◆ WHAT YOU NEED TO DO: Each line in the data holding "expect" should be listed.
= = = = =
(* ===== verification/Effects.v ===== *)
(** Programs that call libraries: the result of a call is not known to the program, and
    what it does is the sequence of calls it makes.  A program is a tree whose nodes are
    calls; its runs are the paths of the tree, with the calls and their results as
    trace.  [always] is the weakest precondition over all runs. *)

From S2P Require Import Prelude.

Section effects.
(** The calls, by the type of their result, and the errors the programs return. *)
Context {E : Type → Type} {Error : Type}.

Inductive prog (A : Type) : Type :=
  | Return (a : A)
  | Raise (e : Error)
  | Panics
  | Perform {X : Type} (e : E X) (k : X → prog A).
Arguments Return {A} a.
Arguments Raise {A} e.
Arguments Panics {A}.
Arguments Perform {A X} e k.

Fixpoint prog_bind {A B} (k : A → prog B) (m : prog A) : prog B :=
  match m with
  | Return a => k a
  | Raise e => Raise e
  | Panics => Panics
  | Perform e c => Perform e (λ x, prog_bind k (c x))
  end.
#[global] Instance prog_mret : MRet prog := λ A a, Return a.
#[global] Instance prog_mbind : MBind prog := λ A B k m, prog_bind k m.

(** A call, a call followed by [?], and [?] and [map_err] on a value. *)
Definition call {X} (e : E X) : prog X := Perform e Return.
Definition or_raise {A} (r : A + Error) : prog A := match r with inl a => Return a | inr e => Raise e end.
Definition try_call {A} (e : E (A + Error)) : prog A := Perform e or_raise.
Definition map_err {A F G} (f : F → G) (r : A + F) : A + G :=
  match r with inl a => inl a | inr e => inr (f e) end.
(** [Option::expect]. *)
Definition expect {A} (o : option A) : prog A := match o with Some a => Return a | None => Panics end.

(** * Runs *)

Inductive performed : Type :=
  | Performed {X : Type} (e : E X) (x : X).

Inductive ending (A : Type) : Type :=
  | Finished (a : A)
  | Failed (e : Error)
  | Panicked.
Arguments Finished {A} a.
Arguments Failed {A} e.
Arguments Panicked {A}.

(** [R e x]: a call of [e] may answer [x]. *)
Context (R : ∀ X, E X → X → Prop).

Inductive runs {A} : prog A → list performed → ending A → Prop :=
  | runs_return a : runs (Return a) [] (Finished a)
  | runs_raise e : runs (Raise e) [] (Failed e)
  | runs_panic : runs Panics [] Panicked
  | runs_perform X (e : E X) k x tr o : R X e x → runs (k x) tr o → runs (Perform e k) (Performed e x :: tr) o.

(** After the calls [tr], every run of [m] ends with a trace and an ending in [Q]. *)
Fixpoint always {A} (m : prog A) (tr : list performed) (Q : list performed → ending A → Prop) : Prop :=
  match m with
  | Return a => Q tr (Finished a)
  | Raise e => Q tr (Failed e)
  | Panics => Q tr Panicked
  | Perform e k => ∀ x, R _ e x → always (k x) (tr ++ [Performed e x]) Q
  end.

Lemma always_runs {A} (m : prog A) tr Q :
  always m tr Q ↔ ∀ tr' o, runs m tr' o → Q (tr ++ tr') o.
Proof.
  split.
  - intros Ha tr' o Hr. revert tr Ha. induction Hr as [a|e| |X e k x tr' o Hx Hr IH]; intros tr Ha; cbn in Ha;
      rewrite ?app_nil_r; try done.
    specialize (IH _ (Ha x Hx)). by rewrite <- app_assoc in IH.
  - revert tr. induction m as [a|e| |X e k IH]; intros tr HQ; cbn.
    1-3: specialize (HQ []); rewrite app_nil_r in HQ; apply HQ; constructor.
    intros x Hx. apply IH. intros tr' o Hr. rewrite <- app_assoc. apply HQ. by constructor.
Qed.

(** The specification of a run from the one of the tree. *)
Lemma runs_always {A} (m : prog A) tr o Q : runs m tr o → always m [] Q → Q tr o.
Proof. intros Hr Ha. by apply (proj1 (always_runs m [] Q) Ha). Qed.

Lemma runs_perform_inv {A X} (e : E X) (k : X → prog A) tr o :
  runs (Perform e k) tr o → ∃ x tr', tr = Performed e x :: tr' ∧ R X e x ∧ runs (k x) tr' o.
Proof.
  intros Hr. apply (runs_always _ _ _ (λ tr o, ∃ x tr', tr = Performed e x :: tr' ∧ R X e x ∧ runs (k x) tr' o) Hr).
  intros x Hx. apply always_runs. intros tr' o' Hr'. eauto.
Qed.

(** A fallible call at the beginning fails, or the rest follows. *)
Lemma runs_try_bind {A B} (e : E (A + Error)) (k : A → prog B) tr o :
  runs (try_call e ≫= k) tr o →
  (∃ er, tr = [Performed e (inr er)] ∧ o = Failed er) ∨
  (∃ a tr', tr = Performed e (inl a) :: tr' ∧ runs (k a) tr' o).
Proof.
  intros ([a|er] & tr' & -> & _ & Hr)%runs_perform_inv; cbn in Hr; [by right; eauto|].
  left. exists er. by inversion Hr.
Qed.

(** Sequences: an error or a panic of the first part ends the whole. *)
Definition continue {A B} (k : A → prog B) (Q : list performed → ending B → Prop)
    (tr : list performed) (o : ending A) : Prop :=
  match o with
  | Finished a => always (k a) tr Q
  | Failed e => Q tr (Failed e)
  | Panicked => Q tr Panicked
  end.

Lemma always_bind {A B} (m : prog A) (k : A → prog B) tr Q :
  always m tr (continue k Q) → always (m ≫= k) tr Q.
Proof.
  unfold mbind, prog_mbind. revert tr. induction m as [a|e| |X e c IH]; intros tr Ha; cbn in *; try done.
  intros x Hx. by apply IH, Ha.
Qed.

Lemma always_mono {A} (m : prog A) tr (Q Q' : list performed → ending A → Prop) :
  always m tr Q → (∀ tr o, Q tr o → Q' tr o) → always m tr Q'.
Proof.
  intros Ha HQ. revert tr Ha. induction m as [a|e| |X e k IH]; intros tr Ha; cbn in *; eauto.
Qed.

(** * Calls that are never made *)

(** No run of [m] makes a call that is [bad]. *)
Fixpoint avoids {A} (bad : ∀ X, E X → bool) (m : prog A) : Prop :=
  match m with
  | Perform e k => bad _ e = false ∧ ∀ x, avoids bad (k x)
  | _ => True
  end.
Definition is_bad (bad : ∀ X, E X → bool) (p : performed) : bool := match p with Performed e _ => bad _ e end.

Lemma avoids_bind {A B} (bad : ∀ X, E X → bool) (m : prog A) (k : A → prog B) :
  avoids bad m → (∀ a, avoids bad (k a)) → avoids bad (m ≫= k).
Proof.
  intros Hm Hk. unfold mbind, prog_mbind. induction m as [a|e| |X e c IH]; cbn in *; [done..|].
  destruct Hm as [He Hc]. split; [done|]. intros x. by apply IH.
Qed.
Lemma avoids_or_raise {A} (bad : ∀ X, E X → bool) (r : A + Error) : avoids bad (or_raise r).
Proof. by destruct r. Qed.
Lemma avoids_try_call {A} (bad : ∀ X, E X → bool) (e : E (A + Error)) : bad _ e = false → avoids bad (try_call e).
Proof. intros He. split; [done|]. intros [a|er]; done. Qed.
Lemma avoids_call {X} (bad : ∀ X, E X → bool) (e : E X) : bad _ e = false → avoids bad (call e).
Proof. intros He. by split. Qed.

Lemma avoids_runs {A} (bad : ∀ X, E X → bool) (m : prog A) tr o : avoids bad m → runs m tr o → existsb (is_bad bad) tr = false.
Proof.
  intros Hm Hr. induction Hr as [a|e| |X e k x tr o Hx Hr IH]; [done..|].
  destruct Hm as [He Hk]. cbn. rewrite He. by apply IH.
Qed.

(** The run in which the calls are answered by [h]. *)
Fixpoint interpret {A} (h : ∀ X, E X → X) (m : prog A) : list performed * ending A :=
  match m with
  | Return a => ([], Finished a)
  | Raise e => ([], Failed e)
  | Panics => ([], Panicked)
  | Perform e k => let '(tr, o) := interpret h (k (h _ e)) in (Performed e (h _ e) :: tr, o)
  end.

Lemma interpret_runs {A} (h : ∀ X, E X → X) (m : prog A) :
  (∀ X (e : E X), R X e (h X e)) → runs m (interpret h m).1 (interpret h m).2.
Proof.
  intros HR. induction m as [a|e| |X e k IH]; cbn; [constructor..|].
  specialize (IH (h X e)). destruct (interpret h (k (h X e))) as [tr o]. by constructor.
Qed.
End effects.
Arguments prog E Error A : clear implicits.
Arguments performed E : clear implicits.
Arguments ending Error A : clear implicits.
Arguments Return {E Error A} a.
Arguments Raise {E Error A} e.
Arguments Panics {E Error A}.
Arguments Perform {E Error A X} e k.
Arguments Finished {Error A} a.
Arguments Failed {Error A} e.
Arguments Panicked {Error A}.
Arguments Performed {E X} e x.
Arguments runs {E Error} R {A} m tr o.
Arguments always {E Error} R {A} m tr Q.
Arguments interpret {E Error A} h m.
Arguments interpret_runs {E Error} R {A} h m.

Arguments runs_try_bind {E Error} R {A B} e k tr o.
Arguments runs_perform_inv {E Error} R {A X} e k tr o.
Arguments avoids {E Error A} bad m.
Arguments is_bad {E} bad p.
Arguments avoids_runs {E Error} R {A} bad m tr o.

(** Show that a program avoids a call, one constructor of it at a time. *)
Ltac avoids_check := first [reflexivity | cbn; rewrite Z.eqb_refl; reflexivity].
Ltac avoids_step :=
  lazymatch goal with
  | |- avoids _ (mbind _ _) => apply avoids_bind; [|intros ?]
  | |- avoids _ (call _) => apply avoids_call; avoids_check
  | |- avoids _ (try_call _) => apply avoids_try_call; avoids_check
  | |- avoids _ (or_raise _) => apply avoids_or_raise
  | |- avoids _ (if ?b then _ else _) => destruct b
  | |- avoids _ (match ?x with _ => _ end) => destruct x
  | |- avoids _ (mret _) => exact I
  | |- avoids _ (Return _) => exact I
  | |- avoids _ Panics => exact I
  | |- avoids _ (Raise _) => exact I
  end; cbv beta zeta.

(** Symbolic execution of an [always] goal up to a choice. *)
Ltac always_step :=
  lazymatch goal with
  | |- always _ (mbind _ _) _ _ => apply always_bind
  | |- always _ (call _) _ _ => intros ? ?
  | |- always _ (try_call _) _ _ => intros [?|?] ?
  | |- always _ (mret _) _ _ => idtac
  | |- always _ (if ?b then _ else _) _ _ => destruct b eqn:?
  | |- always _ (match ?x with _ => _ end) _ _ => destruct x eqn:?
  end; cbn [always continue or_raise].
= = = = =
◆ TASK RESPONSE:
(** [Option::expect]. *)
Definition expect {A} (o : option A) : prog A := match o with Some a => Return a | None => Panics end.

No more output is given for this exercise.